• **THE INPUT**
(** * Bookstore service layer: a shallow embedding and its properties

    The development follows the layering of the repository:

      models/author.ts, models/book.ts          records
      repositories/author-repository.ts         [AuthorRepository]
      repositories/book-repository.ts           [BookRepository]
      services/author-service.ts                [AuthorService]
      services/book-service.ts                  [BookService]

    Every repository and service function is an [Effect]: a function from the
    state of the document store to an [Exit] and the state afterwards.  The
    store state also carries the list of driver calls issued so far, so that
    statements of the form "no further lookup is made" can be expressed.

    Conventions of the model.
    - Strings are [string]; [toLowerCase] folds the ASCII letters and leaves
      every other character alone.
    - [stock], [price] and the stock delta are JavaScript numbers
      ([Js.Number]): not-a-number, an infinity, or a binary fraction that a
      double holds; sums are rounded as doubles are.  The sign of zero is
      not tracked.
    - The store never loses its connection: the only outcomes are those the
      TypeScript code produces by itself. *)

From Stdlib Require Import List String Ascii Bool Arith ZArith NArith Lia.
Import ListNotations.

Local Open Scope string_scope.

(* ===================================================================== *)
(** ** JavaScript primitives                                               *)
(* ===================================================================== *)

Module Js.

(** [ch.toLowerCase()] on one ASCII character. *)
Definition lowerChar (c : ascii) : ascii :=
  let n := nat_of_ascii c in
  if (65 <=? n)%nat && (n <=? 90)%nat then ascii_of_nat (n + 32) else c.

(** [s.toLowerCase()]. *)
Fixpoint toLowerCase (s : string) : string :=
  match s with
  | EmptyString => EmptyString
  | String c rest => String (lowerChar c) (toLowerCase rest)
  end.

(** [s.startsWith(t)]. *)
Fixpoint startsWith (s t : string) : bool :=
  match t, s with
  | EmptyString, _ => true
  | String _ _, EmptyString => false
  | String b t', String a s' => Ascii.eqb a b && startsWith s' t'
  end.

(** [s.includes(t)]: [t] occurs in [s] at some position. *)
Fixpoint includes (s t : string) : bool :=
  startsWith s t ||
  match s with
  | EmptyString => false
  | String _ s' => includes s' t
  end.

(** Truthiness of a string value: only the empty string is falsy. *)
Definition truthy (s : string) : bool :=
  match s with
  | EmptyString => false
  | String _ _ => true
  end.

(** [xs.find(p)]: the first element satisfying [p]. *)
Definition find {A : Type} (p : A -> bool) (xs : list A) : option A :=
  List.find p xs.

(** [xs.some(p)]. *)
Definition some {A : Type} (p : A -> bool) (xs : list A) : bool :=
  List.existsb p xs.

(** [xs.includes(x)] on an array of strings (strict equality). *)
Definition arrayIncludes (xs : list string) (x : string) : bool :=
  List.existsb (String.eqb x) xs.

(** A number: [NaN], [Infinity] or [-Infinity], or the double of value
    [m * 2^e], where [m] has at most 53 binary digits and [e] is at least
    -1074.  An integer [z] of magnitude below [2^53] is [Finite z 0].  Zero
    carries no sign. *)
Inductive Number : Type :=
| NaN
| Infinity (negative : bool)
| Finite (m e : Z).

(** [m / 2^k] rounded to the nearest integer, a tie going to the even one. *)
Definition roundHalfEven (m k : Z) : Z :=
  let q := (m / 2 ^ k)%Z in
  let r := (m mod 2 ^ k)%Z in
  let half := (2 ^ (k - 1))%Z in
  if (r <? half)%Z then q
  else if (half <? r)%Z then (q + 1)%Z
  else if Z.even q then q else (q + 1)%Z.

(** Number of binary digits of the magnitude of [m]. *)
Definition bitLength (m : Z) : Z := (Z.log2 (Z.abs m) + 1)%Z.

(** The double nearest to [m * 2^e]: the mantissa is cut to 53 bits, and a
    magnitude of [2^1024] or more becomes an infinity. *)
Definition normalize (m e : Z) : Number :=
  let excess := (bitLength m - 53)%Z in
  let q := if (excess <=? 0)%Z then m else roundHalfEven m excess in
  let e' := if (excess <=? 0)%Z then e else (e + excess)%Z in
  if (1025 <=? bitLength q + e')%Z then Infinity (q <? 0)%Z else Finite q e'.

(** The number written as the integer literal [z]. *)
Definition ofZ (z : Z) : Number := normalize z 0.

(** [x + y]. *)
Definition add (x y : Number) : Number :=
  match x, y with
  | NaN, _ | _, NaN => NaN
  | Infinity a, Infinity b => if Bool.eqb a b then Infinity a else NaN
  | Infinity a, Finite _ _ => Infinity a
  | Finite _ _, Infinity b => Infinity b
  | Finite m1 e1, Finite m2 e2 =>
      let e := Z.min e1 e2 in
      normalize (m1 * 2 ^ (e1 - e) + m2 * 2 ^ (e2 - e)) e
  end.

(** [x < y]: false as soon as one side is [NaN]. *)
Definition lt (x y : Number) : bool :=
  match x, y with
  | NaN, _ | _, NaN => false
  | Infinity a, Infinity b => a && negb b
  | Infinity a, Finite _ _ => a
  | Finite _ _, Infinity b => negb b
  | Finite m1 e1, Finite m2 e2 =>
      let e := Z.min e1 e2 in
      (m1 * 2 ^ (e1 - e) <? m2 * 2 ^ (e2 - e))%Z
  end.

(** [x <= y]: false as soon as one side is [NaN]. *)
Definition le (x y : Number) : bool :=
  match x, y with
  | NaN, _ | _, NaN => false
  | Infinity a, Infinity b => a || negb b
  | Infinity a, Finite _ _ => a
  | Finite _ _, Infinity b => negb b
  | Finite m1 e1, Finite m2 e2 =>
      let e := Z.min e1 e2 in
      (m1 * 2 ^ (e1 - e) <=? m2 * 2 ^ (e2 - e))%Z
  end.

End Js.

(* ===================================================================== *)
(** ** Regular expressions: [new RegExp(source, "i")]                      *)
(* ===================================================================== *)

(** [findByName] hands the caller's text to [new RegExp(name, "i")] and lets
    the store match the three name fields against it.  The model covers the
    pattern syntax built from ordinary characters, groups [( )], alternation
    [|] and the quantifiers [*], [+], [?] (greedy or lazy).  A pattern that
    uses anything else ([.], [^], [$], a backslash, brackets, braces, a
    [(?] group) is reported as [Beyond]: what the engine answers for it is
    a parameter of the world the effect runs in. *)

Module RegExp.

Inductive re : Type :=
| Never                      (* matches nothing *)
| Empty                      (* matches the empty string *)
| Char (c : ascii)
| Seq (r1 r2 : re)
| Alt (r1 r2 : re)
| Star (r : re).

(** What stands immediately before the cursor in the current alternative. *)
Inductive last : Type := NoTerm | Term | Quantified | LazyQuantified.

(** One nesting level of the parser: the alternatives already closed by
    [|] and the terms of the alternative being read, both most recent
    first. *)
Record frame : Type := mkFrame {
  closed : list re;
  terms : list re;
  prev : last
}.

Definition emptyFrame : frame := mkFrame [] [] NoTerm.

Definition alternative (ts : list re) : re :=
  fold_left (fun acc t => Seq t acc) ts Empty.

(** The disjunction denoted by a finished frame. *)
Definition disjunction (f : frame) : re :=
  fold_left (fun acc a => Alt a acc) (closed f) (alternative (terms f)).

Definition pushTerm (t : re) (f : frame) : frame :=
  mkFrame (closed f) (t :: terms f) Term.

Definition nextAlternative (f : frame) : frame :=
  mkFrame (alternative (terms f) :: closed f) [] NoTerm.

Definition applyQuantifier (q : ascii) (t : re) : re :=
  if Ascii.eqb q "*" then Star t
  else if Ascii.eqb q "+" then Seq t (Star t)
  else Alt t Empty.

(** A quantifier needs a term to its left; a [?] right after a quantifier
    makes it lazy, which does not change whether a match exists. *)
Definition quantify (q : ascii) (f : frame) : option frame :=
  match prev f, terms f with
  | Term, t :: ts => Some (mkFrame (closed f) (applyQuantifier q t :: ts) Quantified)
  | Quantified, _ =>
      if Ascii.eqb q "?" then Some (mkFrame (closed f) (terms f) LazyQuantified)
      else None
  | _, _ => None
  end.

Inductive compiled : Type :=
| Pattern (r : re)
| SyntaxError
| Beyond.

Definition isQuantifier (c : ascii) : bool :=
  Ascii.eqb c "*" || Ascii.eqb c "+" || Ascii.eqb c "?".

Definition isOutsideFragment (c : ascii) : bool :=
  Ascii.eqb c "." || Ascii.eqb c "^" || Ascii.eqb c "$" || Ascii.eqb c "\" ||
  Ascii.eqb c "[" || Ascii.eqb c "]" || Ascii.eqb c "{" || Ascii.eqb c "}".

Fixpoint parse (src : string) (cur : frame) (outer : list frame) : compiled :=
  match src with
  | EmptyString =>
      match outer with
      | [] => Pattern (disjunction cur)
      | _ :: _ => SyntaxError                         (* unterminated group *)
      end
  | String c rest =>
      if Ascii.eqb c "(" then
        match rest with
        | String "?" _ => Beyond
        | _ => parse rest emptyFrame (cur :: outer)
        end
      else if Ascii.eqb c ")" then
        match outer with
        | [] => SyntaxError                           (* unmatched ) *)
        | parent :: outer' => parse rest (pushTerm (disjunction cur) parent) outer'
        end
      else if Ascii.eqb c "|" then parse rest (nextAlternative cur) outer
      else if isQuantifier c then
        match quantify c cur with
        | Some cur' => parse rest cur' outer
        | None => SyntaxError                         (* nothing to repeat *)
        end
      else if isOutsideFragment c then Beyond
      else parse rest (pushTerm (Char c) cur) outer
  end.

(** [new RegExp(source, flags)] *)
Definition compile (source : string) : compiled := parse source emptyFrame [].

Fixpoint nullable (r : re) : bool :=
  match r with
  | Never => false
  | Empty => true
  | Char _ => false
  | Seq r1 r2 => nullable r1 && nullable r2
  | Alt r1 r2 => nullable r1 || nullable r2
  | Star _ => true
  end.

(** Character comparison: under the [i] flag both sides are case-folded. *)
Definition sameChar (ignoreCase : bool) (a b : ascii) : bool :=
  if ignoreCase then Ascii.eqb (Js.lowerChar a) (Js.lowerChar b) else Ascii.eqb a b.

(** What remains to be matched after reading [c]. *)
Fixpoint residual (ignoreCase : bool) (c : ascii) (r : re) : re :=
  match r with
  | Never => Never
  | Empty => Never
  | Char a => if sameChar ignoreCase a c then Empty else Never
  | Seq r1 r2 =>
      Alt (Seq (residual ignoreCase c r1) r2)
          (if nullable r1 then residual ignoreCase c r2 else Never)
  | Alt r1 r2 => Alt (residual ignoreCase c r1) (residual ignoreCase c r2)
  | Star r1 => Seq (residual ignoreCase c r1) (Star r1)
  end.

(** Some prefix of [s] matches [r]. *)
Fixpoint matchesAtStart (ignoreCase : bool) (r : re) (s : string) : bool :=
  nullable r ||
  match s with
  | EmptyString => false
  | String c s' => matchesAtStart ignoreCase (residual ignoreCase c r) s'
  end.

(** [regexp.test(s)]: some substring of [s] matches. *)
Fixpoint test (ignoreCase : bool) (r : re) (s : string) : bool :=
  matchesAtStart ignoreCase r s ||
  match s with
  | EmptyString => false
  | String _ s' => test ignoreCase r s'
  end.

End RegExp.

(* ===================================================================== *)
(** ** BSON object identifiers                                             *)
(* ===================================================================== *)

Module Bson.

(** An [ObjectId] is twelve bytes, kept here as the number they spell. *)
Definition ObjectId : Type := N.

Definition equals (a b : ObjectId) : bool := N.eqb a b.

Definition hexValue (c : ascii) : option N :=
  let n := N_of_ascii c in
  if (48 <=? n)%N && (n <=? 57)%N then Some (n - 48)%N
  else if (97 <=? n)%N && (n <=? 102)%N then Some (n - 87)%N
  else if (65 <=? n)%N && (n <=? 70)%N then Some (n - 55)%N
  else None.

Fixpoint parseHex (s : string) (acc : N) : option N :=
  match s with
  | EmptyString => Some acc
  | String c rest =>
      match hexValue c with
      | Some d => parseHex rest (16 * acc + d)%N
      | None => None
      end
  end.

(** [new ObjectId(s)] for a string argument: [s] must be 24 hexadecimal
    characters, otherwise the constructor throws.  (This is the driver
    whose [findOneAndUpdate] returns the document itself, as
    [BookRepository.update] expects.) *)
Definition fromString (s : string) : option ObjectId :=
  if Nat.eqb (String.length s) 24 then parseHex s 0%N else None.

Definition hexChar (d : N) : ascii :=
  if (d <? 10)%N then ascii_of_N (48 + d) else ascii_of_N (87 + d).

Fixpoint hexDigits (n : nat) (v : N) (acc : string) : string :=
  match n with
  | O => acc
  | S n' => hexDigits n' (v / 16)%N (String (hexChar (v mod 16)%N) acc)
  end.

(** [oid.toString()]: 24 lower-case hexadecimal characters. *)
Definition toString (o : ObjectId) : string := hexDigits 24 o EmptyString.

End Bson.

(* ===================================================================== *)
(** ** models/author.ts and models/book.ts                                 *)
(* ===================================================================== *)

(** [Schema.Date] values: milliseconds since the epoch. *)
Definition Date : Type := Z.

(** [AuthorId] and [BookId] are branded strings. *)
Definition AuthorId : Type := string.
Definition BookId : Type := string.

Record SocialLinks : Type := mkSocialLinks {
  twitter : option string;
  facebook : option string;
  instagram : option string;
  linkedin : option string
}.

Module Author.
Record t : Type := mk {
  _id : option AuthorId;
  firstName : string;
  lastName : string;
  fullName : string;
  biography : option string;
  birthDate : option Date;
  nationality : option string;
  website : option string;
  socialLinks : option SocialLinks;
  profileImageUrl : option string;
  createdAt : option Date;
  updatedAt : option Date
}.
End Author.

• **BRIEF**
Every line holding the word "driver" should be copied out of the material.

• **TASK RESPONSE**
    store state also carries the list of driver calls issued so far, so that
    characters, otherwise the constructor throws.  (This is the driver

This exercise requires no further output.